Input data Block Start
(** The output of a program with one VARCHAR column. Every line that ends in a
    newline becomes one row, in order, and all of them are sent in one MT_EMIT
    message; what follows the last newline is dropped. The message holds one null
    flag more than it has cells, at its front, and an exception is pending: [next] is
    called before the first line is staged, since the counter of emitted rows starts
    at one. *)
Theorem stream_rows_spec (t : SWIGVM_columntype_t) (id : Z) (lines : list string)
  (tail : string) (w v : wire) (rest : list wire) (s : machine) :
  rh s = handler_init id → varchars [t] (params (glob s)) → ct_type t = STRING →
  Forall (λ l, plain_field l = true) lines → plain_field tail = true →
  fits ((λ l, [l]) <$> lines) →
  serialize (mkRequest MT_EMIT id (body_emit
    (stray (table_of (column_rows (m_current_row (it s)) lines))))) = Some w →
  serves (v :: rest) s →
  let traffic (x : wire) := if decide (lines = []) then [] else [x] in
  ∃ s', read_results (column_text lines tail) s = (Ret tt, s') ∧
    turn s s' (traffic w) (traffic v) ∧ exthrowed (exchandler (glob s')) = true ∧
    exception_msg (vmf s') = exception_msg (vmf s).
Proof.
  intros Hfresh Hv Hstr Hl Htail Hfits Hw Hsrv traffic.
  assert (Forall (λ t, ct_type t = STRING) [t]) as Hty by by constructor.
  rewrite <-column_lines. unfold read_results.
  destruct (read_results_loop [t] Hty id s Hfresh Hv Nat.lt_0_1 ((λ l, [l]) <$> lines) tail)
    as (fuel & s1 & Hloop & Hfed); [|done|].
  { apply Forall_fmap. eapply Forall_impl; [exact Hl|]. intros l Hpl. split; [done|by constructor]. }
  pose proof (fed_params _ _ _ _ Hfed) as Hp1.
  destruct (make_room_run [t] Hty id s Hfresh Hv Nat.lt_0_1 s1 _ Hfed Hfits) as (s2 & Hroom & Hrd).
  pose proof (rd_params _ _ _ Hrd) as Hp2.
  destruct (stage_line_run [t] Hty s s2 _ [tail] Hrd) as (s3 & Hst & Hrd3 & _); [by rewrite Hp2|done|].
  assert (read_output (S fuel) (mkIstream tail false) s1 = (Ret tt, s3)) as Htl.
  { cbn [read_output is_eof]. erewrite run_bind; [|erewrite (csv_tail_one [t] Hty tail s1 s2);
      [by rewrite (run_bind _ _ _ _ _ Hst)|done|by rewrite Hp1|done..|congruence]]. done. }
  rewrite Htl in Hloop.
  pose proof (ready_turn _ _ _ Hrd3) as Htu.
  destruct Hrd3 as [(t0 & Htab & Hgrp & Hpend) _ _ Hex Hid _ _ Hit Hch Hvm _]. unfold traffic. case_decide as Hnil.
  - subst lines. exists s3. split_and!; try done; [|by rewrite Hvm].
    apply run_catch_ret. rewrite (run_bind _ _ _ _ _ Hloop). apply flush_empty. rewrite Htab.
    by destruct Hpend as [[_ ->]|[]].
  - assert (line_rows (m_current_row (it s)) ((λ l, [l]) <$> lines) ≠ []) as Hne
      by by destruct lines.
    pose proof (pending_some _ _ Hpend Hne) as Henc.
    pose proof (encodes_unique _ _ Henc Hgrp) as ->.
    destruct (flush_table (zlength (column_rows (m_current_row (it s)) lines)) w v rest s3)
      as (s4 & Hfl & _ & _ & _ & _ & _ & Hv4 & Htu4 & Hg4).
    { rewrite Htab. simpl. exact (enc_rows _ _ Henc). }
    { unfold column_rows, line_rows, zlength. rewrite !length_fmap.
      destruct lines; [done|]. simpl. lia. }
    { rewrite Htab, Hid, Hfresh. exact Hw. }
    { by apply (serves_chan _ s). }
    exists s4. split_and!; [|exact (turn_trans _ _ _ _ _ _ _ Htu Htu4)| |congruence].
    + apply run_catch_ret. by rewrite (run_bind _ _ _ _ _ Hloop).
    + destruct (emit_accepted _ v); [by rewrite Hg4|done].
Qed.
Input data Block End
### [Task objective]
Go through the entries and report every line with the string "traffic".

### [Answer section]
  let traffic (x : wire) := if decide (lines = []) then [] else [x] in
    turn s s' (traffic w) (traffic v) ∧ exthrowed (exchandler (glob s')) = true ∧
  intros Hfresh Hv Hstr Hl Htail Hfits Hw Hsrv traffic.
  destruct Hrd3 as [(t0 & Htab & Hgrp & Hpend) _ _ Hex Hid _ _ Hit Hch Hvm _]. unfold traffic. case_decide as Hnil.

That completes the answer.